As you know, the construction of the battleship "Dreadnought" in Great Britain was the beginning of the massive construction of ships of this class, known as the "dreadnought fever", which lasted from 1906 to the beginning of the First World War. The reasons for it, in general, are understandable - the emergence of a new class of ships, much more powerful and faster than the battleships that ruled the seas until recently, has largely nullified the existing tables of ranks of the navies. In other words, for some states, the hasty construction of dreadnoughts presented an opportunity to strengthen and outstrip their rivals, moving to a new level of the naval hierarchy. For other countries, the creation of these ships, on the contrary, was the only way to maintain the current status quo.
In this competition, not only the quantity, but also the quality of the newest battleships played a huge role, and, I must say, they evolved at an alarming pace. The same "Queen Elizabeth", laid down just 7 years after the ancestor of this class of ships, surpassed the latter as much as the "Dreadnought" itself did not surpass the battleships that preceded it, and in fact it was rightfully considered a revolution in naval affairs.
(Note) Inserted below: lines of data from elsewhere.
(** Validation of the formatted text, computed on the letters and digits
    kept. *)
Lemma validate_insertSpace (k : jsstring) :
  Forall (fun c => isUpperAlnum c = true) k -> (length k <= 6)%nat ->
  validateOntarioPostalCode (insertSpace k)
  = shapeb isLeadingLetter isDigit isLetter isWhiteSpace k.
Proof.
  intros Hk Hlen. unfold validateOntarioPostalCode. rewrite test_ontario.
  assert (Hws : Forall (fun c => isWhiteSpace c = false) k).
  { eapply Forall_impl; [| exact Hk]. intros c. apply upperAlnum_not_space. }
  clear Hk.
  destruct k as [|c1 [|c2 [|c3 [|c4 [|c5 [|c6 [|c7 r]]]]]]];
    try (cbn [length] in Hlen; lia);
    repeat match goal with
           | H : Forall _ (_ :: _) |- _ => inversion H; clear H; subst
           end;
    unfold insertSpace, trim, trimEnd;
    cbn [length Nat.leb firstn skipn app js map list_ascii_of_string
         trimStart rev];
    change (N_of_ascii " ") with 0x20%N;
    repeat (progress
              (cbn [trimStart rev app];
               repeat match goal with
                      | H : isWhiteSpace ?c = false
                        |- context [isWhiteSpace ?c] => rewrite H
                      end));
    cbn [shapeb]; rewrite ?andb_false_r; try reflexivity.
  change (isWhiteSpace 0x20%N) with true. now rewrite andb_true_r.
Qed.

(** X3. Whether the text of the field is accepted depends only on the
    first six letters and digits kept of what was typed: the formatted
    text is valid exactly when those six fit the pattern. *)
Theorem validate_formatted_iff (s : jsstring) :
  validateOntarioPostalCode (formatPostalCode s) = true
  <-> PostalPattern (firstn 6 (kept s)).
Proof.
  rewrite (format_first_six s). fold (kept s).
  rewrite validate_insertSpace.
  - apply shapeb_pattern.
  - apply Forall_firstn, kept_upperAlnum.
  - rewrite length_firstn. lia.
Qed.

Lemma formatPostalCode_fits_field_witness :
  (3 < length (kept (js "k1a0b1")))%nat
  /\ nth_error (formatPostalCode (js "k1a0b1")) 3 = Some 0x20%N.
Proof.
  assert (H : (3 < length (kept (js "k1a0b1")))%nat)
    by (vm_compute; repeat constructor).
  split; [exact H |].
  exact (proj1 (proj1 (proj2 (proj2 (formatPostalCode_fits_field
                                       (js "k1a0b1")))) H)).
Defined.
(* ===== verification/_CoqProject ===== *)
-Q . S2P
Prelude.v
Machine.v
Spinlock.v
CString.v
Printf.v
Kalloc.v
Vm.v
PageTable.v
VmSpec.v
UserMem.v
Proc.v
ProcSpec.v
Sched.v
Sleeplock.v
SleeplockSpec.v
Console.v
Pipe.v
PipeSpec.v
PipeWeak.v
Bio.v
BlockData.v
Cache.v
CacheSpec.v
Virtio.v
VirtioSpec.v
Log.v
LogSpec.v
Crash.v
Txn.v
Fs.v
FsSpec.v
FileData.v
FileWrite.v
DirSpec.v
File.v
Exec.v
Lifecycle.v
Args.v
Sysfile.v
Syscall.v
Trap.v
Quota.v
Boot.v
User.v
Ulib.v
Grep.v
Utils.v
Stress.v
Sh.v
Umalloc.v
TestFiles.v
TestProcs.v
TestMemory.v
TestDrive.v
SysSpec.v
TestSpec.v
Mkfs.v
(* ===== verification/Machine.v ===== *)
(** * Kernel state

    The constants of [param.h], [memlayout.h], [fs.h] and [riscv.h], the C
    structures of the kernel headers as records, and the record [kernel] of
    all the kernel's static data together with the registers of the hart that
    runs.  Every record field has a [Setter] instance, written
    [r <| field := v |>]. *)

From stdpp Require Import base numbers gmap sets strings option countable list.
From S2P Require Import Prelude.

(** ** Constants *)

Definition NPROC : nat := 64.
Definition NCPU : nat := 8.
Definition NOFILE : nat := 16.
Definition NFILE : nat := 100.
Definition NINODE : nat := 50.
Definition NDEV : Z := 10.
Definition ROOTDEV : Z := 1.
Definition MAXARG : nat := 32.
Definition MAXOPBLOCKS : nat := 10.
Definition LOGBLOCKS : nat := 30.
Definition NBUF : nat := 30.
Definition FSSIZE : Z := 2000.
Definition MAXPATH : nat := 128.
Definition USERSTACK : Z := 1.

Definition BSIZE : Z := 1024.
Definition NDIRECT : nat := 12.
Definition DIRSIZ : nat := 14.
Definition PIPESIZE : Z := 512.

Definition PGSIZE : Z := 4096.
Definition KERNBASE : Z := 0x80000000.
Definition PHYSTOP : Z := KERNBASE + 128 * 1024 * 1024.
Definition MAXVA : Z := Z.shiftl 1 (9 + 9 + 9 + 12 - 1).
Definition TRAMPOLINE : Z := MAXVA - PGSIZE.
Definition TRAPFRAME : Z := TRAMPOLINE - PGSIZE.
Definition KSTACK (p : Z) : Z := TRAMPOLINE - (p + 1) * 2 * PGSIZE.

Definition ECO_OFF : Z := 0.
Definition ECO_QUOTA : Z := 1.
Definition WINDOW_SIZE : Z := 100.

(** Addresses that the linker script and the assembly files define. *)
Class Link := {
  end_ : Z;        (* first address after the kernel, kernel.ld *)
  etext : Z;       (* end of kernel text, kernel.ld *)
  trampoline : Z;  (* trampoline.S *)
  uservec : Z;     (* trampoline.S *)
  userret : Z;     (* trampoline.S *)
  kernelvec : Z;   (* kernelvec.S *)
  forkret_addr : Z;
  usertrap_addr : Z
}.

(** What [kernel.ld] guarantees of them: the kernel image ends inside RAM. *)
Class LinkOk `{Link} : Prop := {
  end_ge : KERNBASE <= end_;
  end_le : end_ <= PHYSTOP
}.

(** ** Record update *)

Class Setter {R T} (proj : R -> T) := upd : (T -> T) -> R -> R.
Arguments upd {R T} proj {Setter} f r /.
Notation "r <| f ::= g |>" := (upd f g r) (at level 12, left associativity).
Notation "r <| f := v |>" := (upd f (fun _ => v) r) (at level 12, left associativity).

(** Run a computation on one field of a bigger state. *)
Fixpoint ozoom {R T A} (proj : R -> T) `{!Setter proj} (o : outcome T A) (r : R) : outcome R A :=
  match o with
  | Ret a t => Ret a (r <| proj := t |>)
  | Panic msg => Panic msg
  | Switch t k => Switch (r <| proj := t |>) (fun r' => ozoom proj (k (proj r')) r')
  | Hang h => Hang h
  end.
Definition zoom {R T A} (proj : R -> T) `{!Setter proj} (m : M T A) : M R A :=
  fun r => ozoom proj (m (proj r)) r.

(** ** Locks and wait channels *)

(** Sleep locks are the [lock] fields of buffers and in-memory inodes. *)
Inductive slid := SlBuf (i : nat) | SlInode (i : nat).

(** Every spin lock of the kernel. *)
Inductive lockid :=
| LkKmem | LkPr | LkPid | LkWait | LkTicks | LkBcache | LkItable | LkLog
| LkFtable | LkCons | LkTx | LkDisk
| LkProc (i : nat) | LkPipe (pa : nat) | LkSleep (l : slid).

(** The addresses that [sleep] and [wakeup] use as channels. *)
Inductive channel :=
| ChProc (i : nat) | ChTicks | ChLog | ChSleep (l : slid) | ChCons | ChTx
| ChDiskFree | ChBuf (i : nat) | ChPipeRead (pa : nat) | ChPipeWrite (pa : nat).

#[export] Instance slid_eq_dec : EqDecision slid.
Proof. solve_decision. Defined.
#[export] Instance lockid_eq_dec : EqDecision lockid.
Proof. solve_decision. Defined.
#[export] Instance channel_eq_dec : EqDecision channel.
Proof. solve_decision. Defined.

Definition lockid_code (l : lockid) : nat + (nat + (nat + (nat + nat))) :=
  match l with
  | LkKmem => inl 0%nat | LkPr => inl 1%nat | LkPid => inl 2%nat | LkWait => inl 3%nat
  | LkTicks => inl 4%nat | LkBcache => inl 5%nat | LkItable => inl 6%nat | LkLog => inl 7%nat
  | LkFtable => inl 8%nat | LkCons => inl 9%nat | LkTx => inl 10%nat | LkDisk => inl 11%nat
  | LkProc i => inr (inl i)
  | LkPipe i => inr (inr (inl i))
  | LkSleep (SlBuf i) => inr (inr (inr (inl i)))
  | LkSleep (SlInode i) => inr (inr (inr (inr i)))
  end.
Definition lockid_decode (c : nat + (nat + (nat + (nat + nat)))) : lockid :=
  match c with
  | inl 0%nat => LkKmem | inl 1%nat => LkPr | inl 2%nat => LkPid | inl 3%nat => LkWait
  | inl 4%nat => LkTicks | inl 5%nat => LkBcache | inl 6%nat => LkItable | inl 7%nat => LkLog
  | inl 8%nat => LkFtable | inl 9%nat => LkCons | inl 10%nat => LkTx | inl _ => LkDisk
  | inr (inl i) => LkProc i
  | inr (inr (inl i)) => LkPipe i
  | inr (inr (inr (inl i))) => LkSleep (SlBuf i)
  | inr (inr (inr (inr i))) => LkSleep (SlInode i)
  end.
#[export] Instance lockid_countable : Countable lockid.
Proof. by refine (inj_countable' lockid_code lockid_decode _); intros [| | | | | | | | | | | | | |[]]. Defined.

Definition slid_code (l : slid) : nat + nat :=
  match l with SlBuf i => inl i | SlInode i => inr i end.
Definition slid_decode (c : nat + nat) : slid :=
  match c with inl i => SlBuf i | inr i => SlInode i end.
#[export] Instance slid_countable : Countable slid.
Proof. by refine (inj_countable' slid_code slid_decode _); intros []. Defined.

(** ** Hart and CPU state *)

(** [struct spinlock]; the [name] is for debugging only. *)
Record spinlock := mkSpinlock {
  locked : Z;
  lk_cpu : option nat
}.
#[export] Instance set_locked : Setter locked := fun f r => mkSpinlock (f (locked r)) (lk_cpu r).
#[export] Instance set_lk_cpu : Setter lk_cpu := fun f r => mkSpinlock (locked r) (f (lk_cpu r)).
Definition unlocked : spinlock := mkSpinlock 0 None.

(** [struct sleeplock]; its inner spin lock is [LkSleep]. *)
Record sleeplock := mkSleeplock {
  sl_locked : Z;
  sl_pid : Z
}.
#[export] Instance set_sl_locked : Setter sl_locked := fun f r => mkSleeplock (f (sl_locked r)) (sl_pid r).
#[export] Instance set_sl_pid : Setter sl_pid := fun f r => mkSleeplock (sl_locked r) (f (sl_pid r)).

(** [struct cpu]; the saved [context] belongs to [swtch]. *)
Record cpu := mkCpu {
  c_proc : option nat;
  noff : Z;
  intena : bool
}.
#[export] Instance set_c_proc : Setter c_proc := fun f r => mkCpu (f (c_proc r)) (noff r) (intena r).
#[export] Instance set_noff : Setter noff := fun f r => mkCpu (c_proc r) (f (noff r)) (intena r).
#[export] Instance set_intena : Setter intena := fun f r => mkCpu (c_proc r) (noff r) (f (intena r)).

(** The running hart's [tp] register and interrupt-enable bit, all [cpus] and all
    spin locks. *)
Record hart := mkHart {
  tp : nat;
  sie : bool;
  cpus : list cpu;
  locks : gmap lockid spinlock
}.
#[export] Instance set_tp : Setter tp := fun f r => mkHart (f (tp r)) (sie r) (cpus r) (locks r).
#[export] Instance set_sie : Setter sie := fun f r => mkHart (tp r) (f (sie r)) (cpus r) (locks r).
#[export] Instance set_cpus : Setter cpus := fun f r => mkHart (tp r) (sie r) (f (cpus r)) (locks r).
#[export] Instance set_locks : Setter locks := fun f r => mkHart (tp r) (sie r) (cpus r) (f (locks r)).

(** Control and status registers the trap code reads and writes. *)
Record csrs := mkCsrs {
  scause : Z;
  sepc : Z;
  stval : Z;
  spp : bool;
  spie : bool;
  stvec : Z;
  satp : Z;
  stimecmp : Z;
  time : Z
}.
#[export] Instance set_scause : Setter scause := fun f r => mkCsrs (f (scause r)) (sepc r) (stval r) (spp r) (spie r) (stvec r) (satp r) (stimecmp r) (time r).
#[export] Instance set_sepc : Setter sepc := fun f r => mkCsrs (scause r) (f (sepc r)) (stval r) (spp r) (spie r) (stvec r) (satp r) (stimecmp r) (time r).
#[export] Instance set_stval : Setter stval := fun f r => mkCsrs (scause r) (sepc r) (f (stval r)) (spp r) (spie r) (stvec r) (satp r) (stimecmp r) (time r).
#[export] Instance set_spp : Setter spp := fun f r => mkCsrs (scause r) (sepc r) (stval r) (f (spp r)) (spie r) (stvec r) (satp r) (stimecmp r) (time r).
#[export] Instance set_spie : Setter spie := fun f r => mkCsrs (scause r) (sepc r) (stval r) (spp r) (f (spie r)) (stvec r) (satp r) (stimecmp r) (time r).
#[export] Instance set_stvec : Setter stvec := fun f r => mkCsrs (scause r) (sepc r) (stval r) (spp r) (spie r) (f (stvec r)) (satp r) (stimecmp r) (time r).
#[export] Instance set_satp : Setter satp := fun f r => mkCsrs (scause r) (sepc r) (stval r) (spp r) (spie r) (stvec r) (f (satp r)) (stimecmp r) (time r).
#[export] Instance set_stimecmp : Setter stimecmp := fun f r => mkCsrs (scause r) (sepc r) (stval r) (spp r) (spie r) (stvec r) (satp r) (f (stimecmp r)) (time r).
#[export] Instance set_time : Setter time := fun f r => mkCsrs (scause r) (sepc r) (stval r) (spp r) (spie r) (stvec r) (satp r) (stimecmp r) (f (time r)).

(** ** Processes *)

Inductive procstate := UNUSED | USED | SLEEPING | RUNNABLE | RUNNING | ZOMBIE.
#[export] Instance procstate_eq_dec : EqDecision procstate.
Proof. solve_decision. Defined.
In those years, there was a search for the concept of a battleship of the future, and scientific and technological progress was in a hurry so quickly that admirals and engineers were forced to think over new concepts even before there was an opportunity to test the existing ones in practice. Therefore, in different countries (and sometimes in one), projects of battleships that were quite different from each other were created. However, shortly before the First World War, England, Germany and the United States came to very similar views on the place and role of the battleship in battle. What led to the fact that in these countries in 1913-1914. very similar (of course, with an amendment to the national schools of shipbuilding) ships were laid: the latter are often called "standard" battleships.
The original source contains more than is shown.